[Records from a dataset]
============================================================

(** X9.  A [maxSize] of one or less.  From a [Map] with at most one entry, a
    [set] of either engine leaves exactly the entry it wrote (in v2 with the
    empty key not resident).  With [maxSize ≤ 0], every [TTLLRUCache.set]
    takes its eviction branch, also when the [Map] holds nothing to evict: the
    [evicted] event then names the key ["undefined"]. *)
Theorem X9_maxSize_of_one_or_less (t_sweep now : Z) (key val : string) (ttlMs : option Z)
    (st3 : TTLLRUCache.t) (st2 : TTLCache.t) :
  JSMap.wf (TTLLRUCache.cache st3) → JSMap.wf (TTLCache.cache st2) →
  JSMap.has EmptyString (TTLCache.cache st2) = false →
  (let s1 := TTLLRUCache.cleanupExpired t_sweep st3 in
   let s' := TTLLRUCache.set t_sweep now key val ttlMs st3 in
   let ttl := default (defaultTTLms (TTLLRUCache.config st3)) ttlMs in
   (maxSize (TTLLRUCache.config st3) ≤ 1 → JSMap.size (TTLLRUCache.cache st3) ≤ 1 →
    TTLLRUCache.cache s' = [(key, TTLLRUCache.mkEntry val (now + ttl))])
   ∧ (maxSize (TTLLRUCache.config st3) ≤ 0 →
      ∃ lruKey ev,
        TTLLRUCache.onLog s'
        = TTLLRUCache.onLog s1
          ++ [TTLLRUCache.mkLog TTLLRUCache.EVICTED
                ("Evicted LRU key " +:+ quoted lruKey +:+ " to make room");
              TTLLRUCache.mkLog TTLLRUCache.SET
                ("Set key " +:+ quoted key +:+ " with TTL " +:+ pretty ttl +:+ "ms");
              ev]
        ∧ (JSMap.delete key (TTLLRUCache.cache s1) = [] → lruKey = "undefined")))
  ∧ (let s' := TTLCache.set t_sweep now key val ttlMs st2 in
     let ttl := default (defaultTTLms (TTLCache.config st2)) ttlMs in
     maxSize (TTLCache.config st2) ≤ 1 → JSMap.size (TTLCache.cache st2) ≤ 1 →
     TTLCache.cache s' = [(key, TTLCache.mkEntry val (now + ttl) now)]).
Proof.
  intros Hwf3 Hwf2 Hempty. cbn zeta. split; [split|].
  - intros Hmax Hsize. rewrite (V3Set.cache_set_v3 _ _ _ _ _ _ Hwf3).
    assert (length (TTLLRUCache.swept_without t_sweep key st3) ≤ 1)%nat as Hlen.
    { unfold TTLLRUCache.swept_without.
      etransitivity; [apply JSMapFacts.map_length_delete|].
      etransitivity; [apply length_filter|]. unfold JSMap.size in Hsize. lia. }
    destruct (TTLLRUCache.swept_without t_sweep key st3) as [|x [|y l]] eqn:Hsw.
    + by destruct (decide _).
    + destruct (decide _) as [_|Hroom]; [done|]. unfold JSMap.size in Hroom.
      cbn [length] in Hroom. lia.
    + cbn [length] in Hlen. lia.
  - intros Hmax.
    assert (JSMap.size (JSMap.delete key
               (TTLLRUCache.cache (TTLLRUCache.cleanupExpired t_sweep st3)))
            >= maxSize (TTLLRUCache.config st3)) as Hfull by (unfold JSMap.size; lia).
    destruct (V3Set.onLog_set_evicting_v3 t_sweep now key val ttlMs st3 Hfull) as [ev Hev].
    eexists _, ev. split; [exact Hev|]. by intros ->.
  - intros Hmax Hsize. rewrite V2Set.cache_set_v2. unfold TTLCache.after_eviction.
    rewrite TTLCacheFacts.config_cleanupExpired_v2.
    pose proof (TTLCacheFacts.cache_cleanupExpired_v2 t_sweep st2 Hwf2) as Hs1.
    destruct (TTLCache.cache st2) as [|[k0 e0] [|y l]] eqn:Hc.
    + rewrite filter_nil in Hs1. unfold JSMap.has. rewrite Hs1. cbn [JSMap.get negb andb].
      destruct (bool_decide _); [|by rewrite Hs1].
      unfold TTLCache.evict, TTLCache.find_lru. rewrite Hs1. cbn. by rewrite Hs1.
    + assert (k0 ≠ EmptyString) as Hk0.
      { intros ->. unfold JSMap.has in Hempty. cbn in Hempty.
        by rewrite decide_True in Hempty. }
      destruct (decide (t_sweep < TTLCache.expiresAt e0)) as [Hlive|Hdead].
      * rewrite filter_cons_True, filter_nil in Hs1 by done.
        unfold JSMap.has. rewrite Hs1. cbn [JSMap.get].
        destruct (decide (k0 = key)) as [->|Hne].
        -- cbn [negb andb]. rewrite Hs1. cbn [JSMap.set]. by rewrite decide_True.
        -- cbn [negb andb]. rewrite bool_decide_eq_true_2
             by (unfold JSMap.size; cbn [length]; lia).
           unfold TTLCache.evict, TTLCache.find_lru. rewrite Hs1.
           cbn [foldl TTLCache.lru_step fst snd].
           assert (truthy_key (Some k0) = true) as -> by (by apply bool_decide_eq_true_2).
           cbn [default from_option id TTLCache.cache TTLCache.log TTLCache.with_cache].
           unfold JSMap.delete. rewrite filter_cons_False, filter_nil by (simpl; by intros ?).
           done.
      * rewrite filter_cons_False, filter_nil in Hs1 by done.
        unfold JSMap.has. rewrite Hs1. cbn [JSMap.get negb andb].
        destruct (bool_decide _); [|by rewrite Hs1].
        unfold TTLCache.evict, TTLCache.find_lru. rewrite Hs1. cbn. by rewrite Hs1.
    + unfold JSMap.size in Hsize. cbn [length] in Hsize. lia.
Qed.

End small_bound.

Section bounded_runs.
Context `{LocalStorage} `{JSON TTLLRUCache.CacheEntry}.
Import TTLLRUCache.

(** X10.  The bound as an invariant of v3.  An engine whose constructor
    loaded at most [maxSize ≥ 1] entries never holds more than [maxSize]
    entries, whatever calls are made on it ([get], [set], [delete], [clear],
    [getEntries], [getSize], [has], in any order and at any clock readings);
    its keys stay unique, its configuration is the one it was built with, and
    [getSize] never reports more than [maxSize]. *)
Theorem X10_bound_holds_along_every_run (now t : Z) (cfg : CacheConfig) (b : Browser)
    (cs : list Recency.Call) :
  1 ≤ maxSize cfg →
  JSMap.size (cache (new now cfg b)) ≤ maxSize cfg →
  let st := Recency.run cs (new now cfg b) in
  JSMap.size (cache st) ≤ maxSize cfg
  ∧ JSMap.wf (cache st)
  ∧ config st = cfg
  ∧ (getSize t st).1 ≤ maxSize cfg.
Proof.
  intros Hmax Hsize. cbn zeta.
  pose proof (V3Store.wf_new_v3 now cfg b) as Hwf0.
  pose proof (V3Store.config_new_v3 now cfg b) as Hcfg0.
  assert (∀ cs st, config (Recency.run cs st) = config st) as Hcfg.
  { clear. intros cs. induction cs as [|c cs IH]; intros st; [done|].
    cbn [Recency.run]. by rewrite IH, RecencyFacts.config_step. }
  pose proof (RecencyFacts.wf_run cs _ Hwf0) as Hwf.
  assert (JSMap.size (cache (Recency.run cs (new now cfg b))) ≤ maxSize cfg) as Hbound.
  { rewrite <- Hcfg0 at 2. apply RecencyFacts.bound_kept_by_run; rewrite ?Hcfg0; done. }
  split_and!; [done|done|by rewrite Hcfg| ].
  destruct (V3Misc.getSize_live_v3 t _ Hwf) as [-> _].
  etransitivity; [|exact Hbound]. unfold JSMap.size.
  apply Nat2Z.inj_le, length_filter.
Qed.

End bounded_runs.

Section ticking_clock.
Context `{LocalStorage} `{JSON TTLCache.CacheEntry}.
Import TTLCache TTLCacheFacts TTLCacheCalls.

(** X11.  v2 under a clock that moves on between uses.  When every [get] and
    [set] of a run reads a clock value later than all the [lastAccessAt]
    stamps then in the [Map], the keys of [getAll] after the run are the order
    obtained by replaying the uses (each [set], each [get] that returned a
    value) as moves to the front over the order of [getAll] before the run,
    cut down to the resident keys.  Every resident key is listed once, and
    stamps that were pairwise different before the run are so after it. *)
Theorem X11_sorted_view_replays_the_uses (st0 : t) (cs : list Call) :
  JSMap.wf (cache st0) → ticking cs st0 →
  let st := run cs st0 in
  order st
  = filter (λ k, k ∈ JSMap.keys (cache st))
           (Recency.spec_order (order st0) (history cs st0))
  ∧ NoDup (order st)
  ∧ (∀ k, k ∈ order st ↔ JSMap.has k (cache st) = true)
  ∧ (distinct_stamps st0 → distinct_stamps st).
Proof.
  intros Hwf Ht. cbn zeta. split_and!.
  - by apply TTLCacheCallsFacts.order_run.
  - by apply TTLCacheCallsFacts.NoDup_order, TTLCacheCallsFacts.wf_run_v2.
  - intros k. by rewrite TTLCacheCallsFacts.elem_of_order, JSMapFacts.map_has_true.
  - intros Hd. by apply TTLCacheCallsFacts.distinct_stamps_run.
Qed.

(** X12.  Which entry [TTLCache.set] evicts.  When the swept [Map] is full
    and the key is new, the scan picks the first entry, in the order of the
    [Map], among those with the smallest [lastAccessAt]: later entries with
    the same stamp stay.  If that key is not the empty string, the entry is
    removed, [evicted] is emitted for it and the new entry goes last.  When no
    two resident stamps are equal, the key picked is the last key of [getAll],
    the least recently used one. *)
Theorem X12_eviction_picks_the_first_oldest (t_sweep now : Z) (key val : string)
    (ttlMs : option Z) (st : t) :
  JSMap.wf (cache st) →
  let s1 := cleanupExpired t_sweep st in
  let s' := set t_sweep now key val ttlMs st in
  let ttl := default (defaultTTLms (config st)) ttlMs in
  JSMap.has key (cache s1) = false →
  JSMap.size (cache s1) >= maxSize (config st) →
  (∀ l1 k e l2,
     cache s1 = l1 ++ (k, e) :: l2 →
     (∀ kv, kv ∈ l1 → lastAccessAt e < stamp kv) →
     (∀ kv, kv ∈ l2 → lastAccessAt e ≤ stamp kv) →
     find_lru (cache s1) = Some k
     ∧ (k ≠ EmptyString →
        cache s' = (l1 ++ l2) ++ [(key, mkEntry val (now + ttl) now)]
        ∧ mkLog EVICTED ("Evicted LRU key: " +:+ k) ∈ logCallback s'))
  ∧ (distinct_stamps st → cache s1 ≠ [] → find_lru (cache s1) = last (order s1)).
Proof.
  intros Hwf. cbn zeta. intros Hnew Hfull.
  split.
  - intros l1 k e l2 Hc H1 H2. split.
    + rewrite Hc. by apply TTLCacheCallsFacts.find_lru_first_min.
    + intros Hk.
      by apply (TTLCacheCallsFacts.set_evicts_first_min t_sweep now key val ttlMs st l1 k e l2).
  - intros Hd Hne. unfold order. rewrite getAll_sort_v2.
    apply TTLCacheCallsFacts.find_lru_last; [|done].
    unfold distinct_stamps in Hd. rewrite (cache_cleanupExpired_v2 t_sweep st Hwf).
    eapply sublist_NoDup; [exact Hd|]. apply fmap_sublist, sublist_filter.
Qed.

(** X13.  [updateConfig] replaces the configuration and nothing else: the
    [Map] is not trimmed to a smaller [maxSize], nothing is logged and no call
    is made on the store.  The next [set] works with the new configuration: an
    omitted ttl is the new [defaultTTLms], and the snapshot is written under
    the new [storageKey]. *)
Theorem X13_updateConfig_changes_only_the_configuration (cfg : CacheConfig) (st : t)
    (t_sweep now : Z) (key val : string) :
  let st' := updateConfig cfg st in
  let s' := set t_sweep now key val None st' in
  config st' = cfg
  ∧ cache st' = cache st
  ∧ logCallback st' = logCallback st
  ∧ browser st' = browser st
  ∧ getAll st' = getAll st
  ∧ JSMap.get key (cache s') = Some (mkEntry val (now + defaultTTLms cfg) now)
  ∧ calls (browser s')
    = calls (browser st) ++ [SetItem (storageKey cfg) (JSON_stringify (cache s'))].
Proof.
  cbn zeta. split_and!; try done.
  - by rewrite V2Set.get_set_v2.
  - destruct (V2Effects.set_saves_v2 t_sweep now key val None (updateConfig cfg st))
      as (pre & -> & Hb & Hc & _).
    by rewrite calls_saveToStorage_v2, cache_saveToStorage_v2, Hb, Hc.
Qed.

(** X14.  The bound as an invariant of v2.  From a [Map] within
    [maxSize ≥ 1] that does not hold the empty key, any run of [get], [set],
    [delete] and [clear] whose [set]s write no empty key keeps the [Map]
    within [maxSize]; the empty key never becomes resident, the keys stay
    unique and the configuration is not touched. *)
Theorem X14_bound_holds_along_keyed_runs (st0 : t) (cs : list Call) :
  JSMap.wf (cache st0) → 1 ≤ maxSize (config st0) →
  JSMap.has EmptyString (cache st0) = false →
  JSMap.size (cache st0) ≤ maxSize (config st0) →
  keyed cs →
  let st := run cs st0 in
  JSMap.size (cache st) ≤ maxSize (config st0)
  ∧ JSMap.has EmptyString (cache st) = false
  ∧ JSMap.wf (cache st)
  ∧ config st = config st0.
Proof.
  intros Hwf Hmax Hempty Hsize Hkeyed. cbn zeta.
  revert st0 Hwf Hmax Hempty Hsize.
  induction cs as [|c cs IH]; intros st0 Hwf Hmax Hempty Hsize; [done|].
  unfold keyed in Hkeyed. apply Forall_cons in Hkeyed as [Hc Hcs]. cbn [run].
  destruct (TTLCacheCallsFacts.bound_step c st0 Hwf Hmax Hempty Hsize) as [Hsize' Hempty'].
  { unfold keyed. by apply Forall_singleton. }
  pose proof (TTLCacheCallsFacts.config_step_v2 c st0) as Hcfg.
  destruct (IH Hcs (step c st0)) as (? & ? & ? & ?);
    rewrite ?Hcfg; [by apply TTLCacheCallsFacts.wf_step_v2|done..|].
  rewrite Hcfg in *. by split_and!.
Qed.

End ticking_clock.

Section react_state.
Import CacheSystem.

============================================================

EXERCISE DETAILS: A word-for-word copy of the lines above from the one with "[Map] is full" through the one with "the new [storageKey]. *)", inclusive, is the only output wanted.

RESPONSE TO THE TASK:
(** X12.  Which entry [TTLCache.set] evicts.  When the swept [Map] is full
    and the key is new, the scan picks the first entry, in the order of the
    [Map], among those with the smallest [lastAccessAt]: later entries with
    the same stamp stay.  If that key is not the empty string, the entry is
    removed, [evicted] is emitted for it and the new entry goes last.  When no
    two resident stamps are equal, the key picked is the last key of [getAll],
    the least recently used one. *)
Theorem X12_eviction_picks_the_first_oldest (t_sweep now : Z) (key val : string)
    (ttlMs : option Z) (st : t) :
  JSMap.wf (cache st) →
  let s1 := cleanupExpired t_sweep st in
  let s' := set t_sweep now key val ttlMs st in
  let ttl := default (defaultTTLms (config st)) ttlMs in
  JSMap.has key (cache s1) = false →
  JSMap.size (cache s1) >= maxSize (config st) →
  (∀ l1 k e l2,
     cache s1 = l1 ++ (k, e) :: l2 →
     (∀ kv, kv ∈ l1 → lastAccessAt e < stamp kv) →
     (∀ kv, kv ∈ l2 → lastAccessAt e ≤ stamp kv) →
     find_lru (cache s1) = Some k
     ∧ (k ≠ EmptyString →
        cache s' = (l1 ++ l2) ++ [(key, mkEntry val (now + ttl) now)]
        ∧ mkLog EVICTED ("Evicted LRU key: " +:+ k) ∈ logCallback s'))
  ∧ (distinct_stamps st → cache s1 ≠ [] → find_lru (cache s1) = last (order s1)).
Proof.
  intros Hwf. cbn zeta. intros Hnew Hfull.
  split.
  - intros l1 k e l2 Hc H1 H2. split.
    + rewrite Hc. by apply TTLCacheCallsFacts.find_lru_first_min.
    + intros Hk.
      by apply (TTLCacheCallsFacts.set_evicts_first_min t_sweep now key val ttlMs st l1 k e l2).
  - intros Hd Hne. unfold order. rewrite getAll_sort_v2.
    apply TTLCacheCallsFacts.find_lru_last; [|done].
    unfold distinct_stamps in Hd. rewrite (cache_cleanupExpired_v2 t_sweep st Hwf).
    eapply sublist_NoDup; [exact Hd|]. apply fmap_sublist, sublist_filter.
Qed.

(** X13.  [updateConfig] replaces the configuration and nothing else: the
    [Map] is not trimmed to a smaller [maxSize], nothing is logged and no call
    is made on the store.  The next [set] works with the new configuration: an
    omitted ttl is the new [defaultTTLms], and the snapshot is written under
    the new [storageKey]. *)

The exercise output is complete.